**PROBLEM REQUIREMENTS**
Which lines below fall between the one containing "total P' m Q'" and the one containing "fun o => forall a, o = Some a -> typed a."? Repeat them exactly, counting both of those lines, and add nothing else.
########################################
(* ===== verification/StateMonad.v ===== *)
(** * A state and exception monad

    [ST S A] is code that reads and changes a state [S], and returns an [A] or
    throws.  [total P m Q] is its total-correctness triple: from a state that
    satisfies [P], [m] returns, and [Q] holds of its result and final state. *)

From S2P Require Import Prelude.

Definition ST (S A : Type) : Type := S -> exc (A * S).

#[export] Instance st_ret S : MRet (ST S) := fun A a s => Ret (a, s).
#[export] Instance st_bind S : MBind (ST S) := fun A B f m s =>
  match m s with Ret (a, s') => f a s' | Throw => Throw end.

Section Operations.
Context {S : Type}.

Definition throw {A} : ST S A := fun _ => Throw.

(** A value computed from the state. *)
Definition gets {A} (f : S -> A) : ST S A := fun s => Ret (f s, s).

Definition modify (f : S -> S) : ST S unit := fun s => Ret (tt, f s).

(** An operation that returns a result and a state and never throws. *)
Definition act {A} (f : S -> A * S) : ST S A := fun s => Ret (f s).

Definition lift {A} (m : exc A) : ST S A := fun s => a ← m; Ret (a, s).

Definition when (b : bool) (m : ST S unit) : ST S unit := if b then m else mret tt.

(** A loop over a list that may return early: the body returns [Some r] to
    leave the function with [r]. *)
Fixpoint for_each {A R} (l : list A) (body : A -> ST S (option R)) : ST S (option R) :=
  match l with
  | [] => mret None
  | a :: l => r ← body a;
              match r with Some r => mret (Some r) | None => for_each l body end
  end.
End Operations.

(** ** Loops

    [iterate k step] runs [step] up to [2^k] times, until it leaves the loop
    with [inr]; the doubling keeps the fuel of a loop with a large bound small. *)

Fixpoint iterate {S R} (k : nat) (step : S -> exc (S + R)) (s : S) : exc (S + R) :=
  match k with
  | O => step s
  | Datatypes.S k' =>
      r ← iterate k' step s;
      match r with inl s' => iterate k' step s' | inr r => Ret (inr r) end
  end.

(** [while (...) ...] with at most [2^k] iterations. *)
Definition loop {S R} (k : nat) (step : S -> exc (S + R)) (s : S) : exc R :=
  r ← iterate k step s;
  match r with inr r => Ret r | inl _ => Throw end.

(** A loop whose iterations return, keep [P] and decrease a measure below [2^k]
    ends, with [Q] of its result. *)
Section Loop.
Context {S R : Type} (step : S -> exc (S + R)) (P : S -> Prop) (Q : R -> Prop) (m : S -> Z).
Hypothesis step_total : forall s, P s ->
  exists r, step s = Ret r /\
    match r with inl s' => P s' /\ 0 <= m s' < m s | inr r => Q r end.

Lemma iterate_total k s : P s ->
  exists r, iterate k step s = Ret r /\
    match r with inl s' => P s' /\ 0 <= m s' <= m s - 2 ^ Z.of_nat k | inr r => Q r end.
Proof using step_total.
  revert s. induction k as [|k IH]; intros s Hs.
  - cbn [iterate]. destruct (step_total s Hs) as (r & E & H). exists r. split; [done|].
    destruct r; [|done]. change (2 ^ Z.of_nat 0) with 1. destruct H. split; [done|lia].
  - cbn [iterate]. destruct (IH s Hs) as (r & -> & H). cbn [mbind exc_bind].
    destruct r as [s'|r]; [|by exists (inr r)]. destruct H as [Hs' Hm].
    destruct (IH s' Hs') as (r & -> & H). exists r. split; [done|].
    destruct r; [|done]. destruct H as [? ?]. split; [done|].
    rewrite Nat2Z.inj_succ, Z.pow_succ_r by lia. lia.
Qed.

Lemma loop_total k s : P s -> m s < 2 ^ Z.of_nat k -> exists r, loop k step s = Ret r /\ Q r.
Proof using step_total.
  intros Hs Hk. unfold loop. destruct (iterate_total k s Hs) as (r & -> & H).
  cbn [mbind exc_bind]. destruct r as [s'|r]; [|by exists r]. destruct H. lia.
Qed.
End Loop.

(** ** Running a computation *)

Lemma bind_Ret {S A B} (m : ST S A) (f : A -> ST S B) s a s' :
  m s = Ret (a, s') -> mbind f m s = f a s'.
Proof. intros E. unfold mbind, st_bind. by rewrite E. Qed.

Lemma bind_gets {S A B} (g : S -> A) (f : A -> ST S B) s : mbind f (gets g) s = f (g s) s.
Proof. done. Qed.

Lemma bind_modify {S B} (g : S -> S) (f : unit -> ST S B) s :
  mbind f (modify g) s = f tt (g s).
Proof. done. Qed.

Lemma bind_act {S A B} (g : S -> A * S) (f : A -> ST S B) s a s' :
  g s = (a, s') -> mbind f (act g) s = f a s'.
Proof. intros E. apply bind_Ret. unfold act. by rewrite E. Qed.

(** ** Total correctness *)

Definition total {S A} (P : S -> Prop) (m : ST S A) (Q : A -> S -> Prop) : Prop :=
  forall s, P s -> exists a s', m s = Ret (a, s') /\ Q a s'.

Section Total.
Context {S : Type}.
Implicit Types P : S -> Prop.

Lemma total_ret {A} P (a : A) Q : (forall s, P s -> Q a s) -> total P (mret a) Q.
Proof. intros H s Hs. exists a, s. split; [done|by apply H]. Qed.

Lemma total_bind {A B} P (m : ST S A) (f : A -> ST S B) R Q :
  total P m R -> (forall a, total (R a) (f a) Q) -> total P (mbind f m) Q.
Proof.
  intros Hm Hf s Hs. destruct (Hm s Hs) as (a & s' & E & HR).
  destruct (Hf a s' HR) as (b & s'' & E' & HQ).
  exists b, s''. split; [|done]. unfold mbind, st_bind. by rewrite E.
Qed.

Lemma total_gets {A} P (f : S -> A) Q :
  (forall s, P s -> Q (f s) s) -> total P (gets f) Q.
Proof. intros H s Hs. exists (f s), s. split; [done|by apply H]. Qed.

Lemma total_modify P f Q : (forall s, P s -> Q tt (f s)) -> total P (modify f) Q.
Proof. intros H s Hs. exists tt, (f s). split; [done|by apply H]. Qed.

Lemma total_act {A} P (f : S -> A * S) Q :
  (forall s, P s -> Q (f s).1 (f s).2) -> total P (act f) Q.
Proof.
  intros H s Hs. exists (f s).1, (f s).2.
  split; [unfold act; by destruct (f s)|by apply H].
Qed.

Lemma total_lift {A} P (m : exc A) Q :
  (forall s, P s -> exists a, m = Ret a /\ Q a s) -> total P (lift m) Q.
Proof.
  intros H s Hs. destruct (H s Hs) as (a & -> & HQ). by exists a, s.
Qed.

Lemma total_pre {A} P (m : ST S A) Q :
  (forall s, P s -> exists P', P' s /\ total P' m Q) -> total P m Q.
Proof. intros H s Hs. destruct (H s Hs) as (P' & Hs' & Hm). by apply Hm. Qed.

Lemma total_weaken {A} P P' (m : ST S A) Q Q' :
  total P' m Q' -> (forall s, P s -> P' s) -> (forall a s, Q' a s -> Q a s) -> total P m Q.
Proof.
  intros Hm HP HQ s Hs. destruct (Hm s (HP s Hs)) as (a & s' & E & H).
  exists a, s'. split; [done|by apply HQ].
Qed.

Lemma total_assume {A} P (m : ST S A) Q (X : Prop) :
  (forall s, P s -> X) -> (X -> total P m Q) -> total P m Q.
Proof. intros HX Hm s Hs. apply Hm; [by eapply HX|done]. Qed.

(** A fact about the result that the rest can use. *)
Lemma total_seq {A B} P P' (X : A -> Prop) (m : ST S A) (f : A -> ST S B) Q :
  total P m (fun a s => X a /\ P' s) -> (forall a, X a -> total P' (f a) Q) ->
  total P (mbind f m) Q.
Proof.
  intros Hm Hf. apply (total_bind _ _ _ _ _ Hm). intros a s [Ha Hs]. by apply (Hf a Ha).
Qed.

Lemma total_when P (b : bool) m Q :
  total P m Q -> (forall s, P s -> Q tt s) -> total P (when b m) Q.
Proof. intros Hm HQ. destruct b; [done|]. by apply total_ret. Qed.
End Total.

(** ** Invariants and typed results

    [typed a] is the range of a value of a C++ type ([Typed] gives it for each
    type of result).  [safe I m]: from a state that satisfies [I], [m] returns
    a typed result and keeps [I]. *)

Class Typed (A : Type) : Type := typed : A -> Prop.

#[export] Instance typed_unit : Typed unit := fun _ => True.
#[export] Instance typed_bool : Typed bool := fun _ => True.
#[export] Instance typed_option {A} `{Typed A} : Typed (option A) :=
  fun o => forall a, o = Some a -> typed a.
#[export] Instance typed_prod {A B} `{Typed A} `{Typed B} : Typed (A * B) :=
  fun p => typed p.1 /\ typed p.2.

Definition safe {S A} `{Typed A} (I : S -> Prop) (m : ST S A) : Prop :=
  total I m (fun a s => typed a /\ I s).

Section Safe.
Context {S : Type} (I : S -> Prop).

Lemma safe_ret {A : Type} {HA : Typed A} (a : A) : typed a -> safe I (mret a).
Proof. intros Ha. unfold safe. apply total_ret. auto. Qed.

Lemma safe_bind {A B : Type} {HA : Typed A} {HB : Typed B} (m : ST S A) (f : A -> ST S B) :
  safe I m -> (forall a, typed a -> safe I (f a)) -> safe I (mbind f m).
Proof.
  intros Hm Hf. apply (total_bind _ _ _ _ _ Hm). intros a s [Ha Hs].
  by apply (Hf a Ha).
Qed.

(** A prefix that keeps a precondition [P] the rest needs. *)
Lemma safe_before {A B : Type} {HA : Typed A} (m : ST S A) (f : A -> ST S B) Q :
  safe I m -> (forall a, typed a -> total I (f a) Q) -> total I (mbind f m) Q.
Proof.
  intros Hm Hf. apply (total_bind _ _ _ _ _ Hm). intros a s [Ha Hs]. by apply (Hf a Ha).
Qed.

Lemma safe_gets {A : Type} {HA : Typed A} (f : S -> A) : (forall s, I s -> typed (f s)) -> safe I (gets f).
Proof. intros Hf. apply total_gets. auto. Qed.

Lemma safe_modify f : (forall s, I s -> I (f s)) -> safe I (modify f).
Proof. intros Hf. apply total_modify. intros s Hs. split; [done|auto]. Qed.

Lemma safe_act {A : Type} {HA : Typed A} (f : S -> A * S) :
  (forall s, I s -> typed (f s).1 /\ I (f s).2) -> safe I (act f).
Proof. intros Hf. unfold safe. by apply total_act. Qed.

Lemma safe_lift {A : Type} {HA : Typed A} (m : exc A) a : m = Ret a -> typed a -> safe I (lift m).
Proof. intros -> Ha. apply total_lift. intros s Hs. by exists a. Qed.

Lemma safe_when (b : bool) m : safe I m -> safe I (when b m).
Proof. intros Hm. apply total_when; [done|]. by split. Qed.

Lemma safe_if {A : Type} {HA : Typed A} (b : bool) (m n : ST S A) :
  (b = true -> safe I m) -> (b = false -> safe I n) -> safe I (if b then m else n).
Proof. destruct b; auto. Qed.

Lemma safe_option {A B : Type} {HA : Typed A} {HB : Typed B} (o : option A) (m : A -> ST S B) (n : ST S B) :
  typed o -> (forall a, typed a -> safe I (m a)) -> safe I n ->
  safe I (match o with Some a => m a | None => n end).
Proof. intros Ho Hm Hn. destruct o; [|done]. by apply Hm, Ho. Qed.
End Safe.

Create HintDb safe discriminated.
#[export] Hint Constants Opaque : safe.
#[export] Hint Resolve safe_ret safe_when : safe.

(** One step through a computation; the hints of [safe] close its leaves. *)
Ltac safe_step :=
  lazymatch goal with
  | |- safe _ (mbind _ _) => eapply safe_bind; [|intros ? ?]
  | |- safe _ (if _ then _ else _) => eapply safe_if; intros ?
  | |- safe _ (match ?o with Some _ => _ | None => _ end) => eapply safe_option; [try assumption|intros ? ?|]
  | |- safe _ (match ?x with _ => _ end) => destruct x eqn:?
  | |- safe _ _ => solve [auto with safe]
  end.
Ltac safe := cbv zeta; repeat safe_step.
(* ===== verification/ArmDecode.v ===== *)
(** * The ARM7TDMI: instruction decoders

    The [can_decode_*] predicates and [decode_*] functions of [Arm7tdmi]
    ([src/core/arm7tdmi.cpp]).  A decoder throws [std::invalid_argument] on an
    instruction its predicate rejects; an ARM instruction is a 32-bit [Z], a
    Thumb instruction a 16-bit one. *)

From S2P Require Import Prelude.
From S2P Require Import ArmTypes.

(** [static_cast<ArmCondition>(bits(instruction, 28, 0xFU))]. *)
Definition condition_field (instruction : Z) : ArmCondition.t :=
  ArmCondition.of_bits (bits instruction 28 0xF).

(** [static_cast<ArmOpcode>(bits(instruction, 21, 0xFU))]. *)
Definition opcode_field (instruction : Z) : ArmOpcode.t :=
  ArmOpcode.of_bits (bits instruction 21 0xF).

(** [static_cast<ArmShiftType>(bits(instruction, 5, 0x3U))]. *)
Definition shift_type_field (instruction : Z) : ArmShiftType.t :=
  ArmShiftType.of_bits (bits instruction 5 0x3).

(** [(instruction >> shift) & mask], a 32-bit field. *)
Definition field (instruction shift mask : Z) : Z := Z.land (Z.shiftr instruction shift) mask.

(** [if (!can_decode(...)) throw ...; return {...}]. *)
Definition checked {A} (accepted : bool) (decoded : A) : exc A :=
  if accepted then Ret decoded else Throw.

(** ** PSR transfers and swaps *)

(* @ arm7tdmi.cpp:1331-1333 Arm7tdmi::can_decode_psr_transfer *)
Definition is_mrs (instruction : Z) : bool :=
  (bits instruction 23 0x1F =? 0x2) && (bits instruction 16 0x3F =? 0x0F) &&
  (Z.land instruction 0xFFF =? 0).

(* @ arm7tdmi.cpp:1326-1348 Arm7tdmi::can_decode_psr_transfer *)
Definition can_decode_psr_transfer (instruction : Z) : bool :=
  if negb (supported_condition (bits instruction 28 0xF)) then false
  else
    let op_group := bits instruction 23 0x1F in
    if is_mrs instruction then true
    else
      let register_msr :=
        (op_group =? 0x2) && bit instruction 21 && negb (bit instruction 20) &&
        (bits instruction 12 0xF =? 0xF) && (bits instruction 4 0xFF =? 0) &&
        negb (bits instruction 16 0xF =? 0) in
      let immediate_msr :=
        (op_group =? 0x6) && bit instruction 21 && negb (bit instruction 20) &&
        (bits instruction 12 0xF =? 0xF) && negb (bits instruction 16 0xF =? 0) in
      register_msr || immediate_msr.

(** [((instruction >> 22) & 1) == 1 ? spsr : cpsr]. *)
Definition psr_field (instruction : Z) : ArmProgramStatusRegister.t :=
  if bit instruction 22 then ArmProgramStatusRegister.spsr else ArmProgramStatusRegister.cpsr.

(* @ arm7tdmi.cpp:1350-1390 Arm7tdmi::decode_psr_transfer *)
Definition decode_psr_transfer (instruction : Z) : exc DecodedPsrTransferInstruction :=
  checked (can_decode_psr_transfer instruction)
    (if is_mrs instruction then
       mkDecodedPsrTransferInstruction (condition_field instruction) false
         (psr_field instruction) (bits instruction 12 0xF) 0 0 false
     else
       let immediate := bit instruction 25 in
       let operand :=
         if immediate
         then rotate_right (Z.land instruction 0xFF) (u8 (bits instruction 8 0xF * 2)) else 0 in
       let rd_or_rm := if immediate then 0 else bits instruction 0 0xF in
       mkDecodedPsrTransferInstruction (condition_field instruction) true
         (psr_field instruction) rd_or_rm (bits instruction 16 0xF) operand immediate).

(* @ arm7tdmi.cpp:1392-1395 Arm7tdmi::can_decode_software_interrupt *)
Definition can_decode_software_interrupt (instruction : Z) : bool :=
  supported_condition (bits instruction 28 0xF) && (field instruction 24 0xF =? 0xF).

(* @ arm7tdmi.cpp:1397-1406 Arm7tdmi::can_decode_swap *)
Definition can_decode_swap (instruction : Z) : bool :=
  let swap_group := bits instruction 23 0x1F =? 0x2 in
  let swap_shape := (field instruction 20 0x3 =? 0) && (bits instruction 4 0xFF =? 0x9) in
  swap_group && swap_shape && supported_condition (bits instruction 28 0xF) &&
  negb (bits instruction 16 0xF =? kPc) && negb (bits instruction 12 0xF =? kPc) &&
  negb (bits instruction 0 0xF =? kPc).

(* @ arm7tdmi.cpp:1408-1420 Arm7tdmi::decode_swap *)
Definition decode_swap (instruction : Z) : exc DecodedSwapInstruction :=
  checked (can_decode_swap instruction)
    (mkDecodedSwapInstruction (condition_field instruction) (bit instruction 22)
       (bits instruction 16 0xF) (bits instruction 12 0xF) (bits instruction 0 0xF)).

(** ** Data processing *)

(* @ arm7tdmi.cpp:1065-1078 Arm7tdmi::can_decode_data_processing_immediate *)
Definition can_decode_data_processing_immediate (instruction : Z) : bool :=
  if can_decode_psr_transfer instruction then false
  else
    let data_processing_group := field instruction 26 0x3 =? 0 in
    let immediate_operand := bit instruction 25 in
    if negb data_processing_group || negb immediate_operand then false
    else
      supported_condition (bits instruction 28 0xF) &&
      supported_data_processing_opcode (bits instruction 21 0xF).

(* @ arm7tdmi.cpp:1080-1098 Arm7tdmi::decode_data_processing_immediate *)
Definition decode_data_processing_immediate (instruction : Z) : exc DecodedArmInstruction :=
  checked (can_decode_data_processing_immediate instruction)
    (let rotate := bits instruction 8 0xF in
     let immediate := Z.land instruction 0xFF in
     let operand2 := rotate_right immediate (u8 (rotate * 2)) in
     mkDecodedArmInstruction (condition_field instruction) (opcode_field instruction)
       (bit instruction 20) (bits instruction 16 0xF) (bits instruction 12 0xF) operand2
       (negb (rotate =? 0)) (has operand2 0x80000000)).

(* @ arm7tdmi.cpp:1100-1117 Arm7tdmi::can_decode_data_processing_register_shift *)
Definition can_decode_data_processing_register_shift (instruction : Z) : bool :=
  if can_decode_psr_transfer instruction || can_decode_swap instruction then false
  else
    let data_processing_group := field instruction 26 0x3 =? 0 in
    let register_operand := negb (bit instruction 25) in
    let immediate_shift := negb (bit instruction 4) in
    let register_shift := bit instruction 4 && negb (bit instruction 7) in
    if negb data_processing_group || negb register_operand ||
       (negb immediate_shift && negb register_shift)
    then false
    else
      supported_condition (bits instruction 28 0xF) &&
      supported_data_processing_opcode (bits instruction 21 0xF).

(** The fields of a data-processing instruction with a shifted register
    operand: the two overloads return the same aggregate. *)
(* @ arm7tdmi.cpp:1135-1144 Arm7tdmi::decode_data_processing_register_shift *)
Definition shifted_instruction (instruction : Z) (shifter : ShifterResult) :=
  mkDecodedArmInstruction (condition_field instruction) (opcode_field instruction)
    (bit instruction 20) (bits instruction 16 0xF) (bits instruction 12 0xF)
    (sh_value shifter) (carry_valid shifter) (sh_carry shifter).

(** The overload that takes the carry: shifts by an immediate amount. *)
(* @ arm7tdmi.cpp:1124-1145 Arm7tdmi::decode_data_processing_register_shift *)
Definition decode_data_processing_immediate_shift (instruction rm_value : Z) (carry_in : bool)
    : exc DecodedArmInstruction :=
  let immediate_shift := negb (bit instruction 4) in
  checked (can_decode_data_processing_register_shift instruction && immediate_shift)
    (shifted_instruction instruction
       (apply_immediate_shift rm_value (shift_type_field instruction)
          (bits instruction 7 0x1F) carry_in)).

(** The overload that takes the value of [Rs]: shifts by a register. *)
(* @ arm7tdmi.cpp:1147-1168 Arm7tdmi::decode_data_processing_register_shift *)
Definition decode_data_processing_register_shift (instruction rm_value rs_value : Z)
    : exc DecodedArmInstruction :=
  let register_shift := bit instruction 4 && negb (bit instruction 7) in
  checked (can_decode_data_processing_register_shift instruction && register_shift)
    (shifted_instruction instruction
       (apply_register_shift rm_value (shift_type_field instruction)
          (u8 (Z.land rs_value 0xFF)))).

(** ** Multiplies *)

(* @ arm7tdmi.cpp:1170-1174 Arm7tdmi::can_decode_multiply *)
Definition can_decode_multiply (instruction : Z) : bool :=
  (field instruction 22 0x3F =? 0) && (field instruction 4 0xF =? 0x9) &&
  supported_condition (bits instruction 28 0xF).

(* @ arm7tdmi.cpp:1176-1190 Arm7tdmi::decode_multiply *)
Definition decode_multiply (instruction : Z) : exc DecodedMultiplyInstruction :=
  checked (can_decode_multiply instruction)
    (mkDecodedMultiplyInstruction (condition_field instruction) (bit instruction 21)
       (bit instruction 20) (bits instruction 16 0xF) (bits instruction 12 0xF)
       (bits instruction 8 0xF) (bits instruction 0 0xF)).

(* @ arm7tdmi.cpp:1192-1197 Arm7tdmi::can_decode_multiply_long *)
Definition can_decode_multiply_long (instruction : Z) : bool :=
  (field instruction 23 0x1F =? 0x1) && (field instruction 4 0xF =? 0x9) &&
  supported_condition (bits instruction 28 0xF).

(* @ arm7tdmi.cpp:1199-1214 Arm7tdmi::decode_multiply_long *)
Definition decode_multiply_long (instruction : Z) : exc DecodedMultiplyLongInstruction :=
  checked (can_decode_multiply_long instruction)
    (mkDecodedMultiplyLongInstruction (condition_field instruction) (bit instruction 22)
       (bit instruction 21) (bit instruction 20) (bits instruction 16 0xF)
       (bits instruction 12 0xF) (bits instruction 8 0xF) (bits instruction 0 0xF)).

(** ** Branches *)

(* @ arm7tdmi.cpp:1216-1219 Arm7tdmi::can_decode_branch *)
Definition can_decode_branch (instruction : Z) : bool :=
  (field instruction 25 0x7 =? 0x5) && supported_condition (bits instruction 28 0xF).

(* @ arm7tdmi.cpp:1221-1231 Arm7tdmi::decode_branch *)
Definition decode_branch (instruction : Z) : exc DecodedBranchInstruction :=
  checked (can_decode_branch instruction)
    (mkDecodedBranchInstruction (condition_field instruction) (bit instruction 24)
       (sign_extend_branch_offset instruction)).

(* @ arm7tdmi.cpp:1233-1236 Arm7tdmi::can_decode_branch_exchange *)
Definition can_decode_branch_exchange (instruction : Z) : bool :=
  (Z.land instruction 0x0FFFFFF0 =? 0x012FFF10) &&
  supported_condition (bits instruction 28 0xF).

(* @ arm7tdmi.cpp:1238-1248 Arm7tdmi::decode_branch_exchange *)
Definition decode_branch_exchange (instruction : Z) : exc DecodedBranchExchangeInstruction :=
  checked (can_decode_branch_exchange instruction)
    (mkDecodedBranchExchangeInstruction (condition_field instruction) (bits instruction 0 0xF)).

(** ** Data transfers *)

(* @ arm7tdmi.cpp:1264-1269 Arm7tdmi::can_decode_single_data_transfer_immediate *)
Definition can_decode_single_data_transfer_immediate (instruction : Z) : bool :=
  (field instruction 26 0x3 =? 0x1) && negb (bit instruction 25) &&
  supported_condition (bits instruction 28 0xF).

(** The fields of a single data transfer, its offset apart. *)
(* @ arm7tdmi.cpp:1277-1287 Arm7tdmi::decode_single_data_transfer_immediate *)
Definition single_data_transfer (instruction offset : Z) : DecodedSingleDataTransferInstruction :=
  mkDecodedSingleDataTransferInstruction (condition_field instruction) (bit instruction 20)
    (bit instruction 22) (bit instruction 24) (bit instruction 23) (bit instruction 21)
    (bits instruction 16 0xF) (bits instruction 12 0xF) offset.

(* @ arm7tdmi.cpp:1271-1288 Arm7tdmi::decode_single_data_transfer_immediate *)
Definition decode_single_data_transfer_immediate (instruction : Z)
    : exc DecodedSingleDataTransferInstruction :=
  checked (can_decode_single_data_transfer_immediate instruction)
    (single_data_transfer instruction (Z.land instruction 0xFFF)).

(* @ arm7tdmi.cpp:1290-1296 Arm7tdmi::can_decode_single_data_transfer_register *)
Definition can_decode_single_data_transfer_register (instruction : Z) : bool :=
  (field instruction 26 0x3 =? 0x1) && bit instruction 25 && negb (bit instruction 4) &&
  supported_condition (bits instruction 28 0xF).

(* @ arm7tdmi.cpp:1303-1324 Arm7tdmi::decode_single_data_transfer_register *)
Definition decode_single_data_transfer_register (instruction rm_value : Z) (carry_in : bool)
    : exc DecodedSingleDataTransferInstruction :=
  checked (can_decode_single_data_transfer_register instruction)
    (let shifter :=
       apply_immediate_shift rm_value (shift_type_field instruction)
         (bits instruction 7 0x1F) carry_in in
     single_data_transfer instruction (sh_value shifter)).

(** The shape both halfword forms share. *)
(* @ arm7tdmi.cpp:1425-1432 Arm7tdmi::can_decode_halfword_data_transfer_immediate *)
Definition halfword_shape (instruction : Z) : bool :=
  let shape := bit instruction 7 && bit instruction 4 in
  let transfer_kind := bits instruction 5 0x3 in
  let load := bit instruction 20 in
  let unsigned_halfword := transfer_kind =? 0x1 in
  let signed_byte_or_halfword := load && ((transfer_kind =? 0x2) || (transfer_kind =? 0x3)) in
  shape && (unsigned_halfword || signed_byte_or_halfword).

(* @ arm7tdmi.cpp:1422-1435 Arm7tdmi::can_decode_halfword_data_transfer_immediate *)
Definition can_decode_halfword_data_transfer_immediate (instruction : Z) : bool :=
  (field instruction 25 0x7 =? 0) && bit instruction 22 && halfword_shape instruction &&
  supported_condition (bits instruction 28 0xF).

(** The fields of a halfword transfer, its offset apart. *)
(* @ arm7tdmi.cpp:1443-1455 Arm7tdmi::decode_halfword_data_transfer_immediate *)
Definition halfword_data_transfer (instruction offset : Z)
    : DecodedHalfwordDataTransferInstruction :=
  mkDecodedHalfwordDataTransferInstruction (condition_field instruction) (bit instruction 20)
    (bit instruction 6) (bit instruction 5) (bit instruction 24) (bit instruction 23)
    (bit instruction 21) (bits instruction 16 0xF) (bits instruction 12 0xF) offset.

(* @ arm7tdmi.cpp:1437-1456 Arm7tdmi::decode_halfword_data_transfer_immediate *)
Definition decode_halfword_data_transfer_immediate (instruction : Z)
    : exc DecodedHalfwordDataTransferInstruction :=
  checked (can_decode_halfword_data_transfer_immediate instruction)
    (halfword_data_transfer instruction
       (Z.lor (Z.shiftl (bits instruction 8 0xF) 4) (bits instruction 0 0xF))).

(* @ arm7tdmi.cpp:1458-1472 Arm7tdmi::can_decode_halfword_data_transfer_register *)
Definition can_decode_halfword_data_transfer_register (instruction : Z) : bool :=
  (field instruction 25 0x7 =? 0) && negb (bit instruction 22) && halfword_shape instruction &&
  (bits instruction 8 0xF =? 0) && supported_condition (bits instruction 28 0xF).

(* @ arm7tdmi.cpp:1474-1492 Arm7tdmi::decode_halfword_data_transfer_register *)
Definition decode_halfword_data_transfer_register (instruction rm_value : Z)
    : exc DecodedHalfwordDataTransferInstruction :=
  checked (can_decode_halfword_data_transfer_register instruction)
    (halfword_data_transfer instruction rm_value).

(* @ arm7tdmi.cpp:1494-1503 Arm7tdmi::can_decode_block_data_transfer *)
Definition can_decode_block_data_transfer (instruction : Z) : bool :=
  (field instruction 25 0x7 =? 0x4) && negb (Z.land instruction 0xFFFF =? 0) &&
  negb (bits instruction 16 0xF =? kPc) && supported_condition (bits instruction 28 0xF).

(* @ arm7tdmi.cpp:1505-1520 Arm7tdmi::decode_block_data_transfer *)
Definition decode_block_data_transfer (instruction : Z)
    : exc DecodedBlockDataTransferInstruction :=
  checked (can_decode_block_data_transfer instruction)
    (mkDecodedBlockDataTransferInstruction (condition_field instruction) (bit instruction 20)
       (bit instruction 24) (bit instruction 23) (bit instruction 21)
       (bits instruction 16 0xF) (Z.land instruction 0xFFFF)).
########################################
**ANSWER TO THE EXERCISE**
  total P' m Q' -> (forall s, P s -> P' s) -> (forall a s, Q' a s -> Q a s) -> total P m Q.
Proof.
  intros Hm HP HQ s Hs. destruct (Hm s (HP s Hs)) as (a & s' & E & H).
  exists a, s'. split; [done|by apply HQ].
Qed.

Lemma total_assume {A} P (m : ST S A) Q (X : Prop) :
  (forall s, P s -> X) -> (X -> total P m Q) -> total P m Q.
Proof. intros HX Hm s Hs. apply Hm; [by eapply HX|done]. Qed.

(** A fact about the result that the rest can use. *)
Lemma total_seq {A B} P P' (X : A -> Prop) (m : ST S A) (f : A -> ST S B) Q :
  total P m (fun a s => X a /\ P' s) -> (forall a, X a -> total P' (f a) Q) ->
  total P (mbind f m) Q.
Proof.
  intros Hm Hf. apply (total_bind _ _ _ _ _ Hm). intros a s [Ha Hs]. by apply (Hf a Ha).
Qed.

Lemma total_when P (b : bool) m Q :
  total P m Q -> (forall s, P s -> Q tt s) -> total P (when b m) Q.
Proof. intros Hm HQ. destruct b; [done|]. by apply total_ret. Qed.
End Total.

(** ** Invariants and typed results

    [typed a] is the range of a value of a C++ type ([Typed] gives it for each
    type of result).  [safe I m]: from a state that satisfies [I], [m] returns
    a typed result and keeps [I]. *)

Class Typed (A : Type) : Type := typed : A -> Prop.

#[export] Instance typed_unit : Typed unit := fun _ => True.
#[export] Instance typed_bool : Typed bool := fun _ => True.
#[export] Instance typed_option {A} `{Typed A} : Typed (option A) :=
  fun o => forall a, o = Some a -> typed a.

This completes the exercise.